Face à la situation qui prévaut dans la région, Kouliga Nikiema, responsable d’un parti d’opposition, l’Union pour le progrès et le changement, a réagi. « Après la fermeture des mairies, c’est autour des palais de justice. Avons-nous perdu le nord et le Sahel de notre pays ? », s’est-il interrogé.

Des témoins affirment que quelque vingt mille élèves et huit cents enseignants sont actuellement privés d’écoles alors qu’à la mi-avril, un enseignant avait été kidnappé. Et c’est parce qu’il « parlait français aux élèves » que ce dernier a été enlevé, selon le groupe Etat islamique dans le grand Sahara qui avait revendiqué son enlèvement.

La semaine dernière, les autorités burkinabè ont décidé de fermer le tribunal de Djibo, chef-lieu de la province du Soum, frontalière du Mali, parce que le personnel craignait déjà des représailles djihadistes. « La population de Djibo peut voir dans cette fermeture un abandon de l’Etat central (…). Il est évident que la souveraineté nationale est profondément ébranlée par cette fermeture », a déclaré Kouliga Nikiema.

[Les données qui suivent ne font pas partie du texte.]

Lemma sem_ok_woken O S W i x l w p v b :
  sem_ok O S W -> S !! i = Some x -> woken i x l w p v O S W ->
  sem_ok (<[p := v_set_kind Ready v]> O) (<[i := mkSem b (s_val x + 1) l]> S) (<[w := mkWait true p]> W).
Proof.
  intros H Hx (Es & Hw & Hp). pose proof (sm_nodup _ _ _ H i x Hx) as Hnd. rewrite Es in Hnd.
  apply NoDup_app in Hnd as (Hnd & Hl & _). assert (w ∉ l) as Hwl by (intros Hin; apply (Hl w Hin); left).
  destruct (sm_sleep _ _ _ H i x w Hx) as (p' & v' & k & Hw' & Hp' & Hk); [rewrite Es; set_solver|]. simplify_eq.
  destruct H. split.
  - intros j y. destruct (decide (j = i)) as [->|Hne]; [rewrite lookup_insert_eq; intros [= <-]; done|].
    rewrite lookup_insert_ne by done. eauto.
  - intros j y. destruct (decide (j = i)) as [->|Hne]; [rewrite lookup_insert_eq; intros [= <-]; cbn|rewrite lookup_insert_ne by done; eauto].
    destruct (sm_val0 i x Hx) as [[E _]|E]; rewrite Es in E; [by destruct l|]. right. rewrite E, length_app. cbn. lia.
  - intros j y u Hj Hu. assert (u <> w /\ exists y', S !! j = Some y' /\ u ∈ s_sleep y') as (Hne & y' & Hy' & Hu').
    { destruct (decide (j = i)) as [->|Hne].
      - rewrite lookup_insert_eq in Hj. simplify_eq. cbn in Hu. split; [congruence|]. exists x. rewrite Es. set_solver.
      - rewrite lookup_insert_ne in Hj by done. split; [|by exists y]. intros ->.
        destruct (sm_sleep0 j y w Hj Hu) as (q & z & k' & Hq & Hz & Ek). simplify_eq. congruence. }
    destruct (sm_sleep0 j y' u Hy' Hu') as (q & z & k' & Hq & Hz & Ek). exists q. rewrite lookup_insert_ne by done.
    destruct (decide (q = p)) as [->|Hqp].
    + exists (v_set_kind Ready v), k'. rewrite lookup_insert_eq. simplify_eq. done.
    + exists z, k'. by rewrite lookup_insert_ne.
  - intros q z j u k'. destruct (decide (q = p)) as [->|Hqp].
    + rewrite lookup_insert_eq. intros [= <-]. cbn. rewrite Hk. intros [= <- <- <-].
      destruct (sm_ctx0 p v i w k Hp Hk) as (Hi & _). split; [done|]. exists (mkSem b (s_val x + 1) l), (mkWait true p).
      rewrite !lookup_insert_eq. split_and!; try done. by left.
    + rewrite lookup_insert_ne by done. intros Hq Hk'. destruct (sm_ctx0 q z j u k' Hq Hk') as (Hi & y & t & Hy & Ht & Et & Hup & Hkd).
      assert (u <> w) as Huw by (intros ->; simplify_eq; done). split; [done|]. destruct (decide (j = i)) as [->|Hne].
      * simplify_eq. exists (mkSem b (s_val x + 1) l), t. rewrite lookup_insert_eq, lookup_insert_ne by done. split_and!; try done. cbn.
        intros Hu%Hup. rewrite Es in Hu. set_solver.
      * exists y, t. by rewrite !lookup_insert_ne by done.
  - intros q z. destruct (decide (q = p)) as [->|Hqp]; [rewrite lookup_insert_eq; by intros [= <-]|].
    rewrite lookup_insert_ne by done. eauto.
Qed.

Depuis mars 2015, le Burkina Faso est confronté à des attaques djihadistes alors que le pays était épargné par les groupes armés actifs dans le Sahel. Ces attaques fréquentes et meurtrières visant la partie nord ont déjà fait cent trente-trois morts dans la région, selon un bilan officiel. Hormis cette zone, trois attaques avaient frappé  Ouagadougou, la capitale du pays, en deux ans, dont la dernière date de mars. Des attaques qui ont fait au total près d’une soixantaine de morts.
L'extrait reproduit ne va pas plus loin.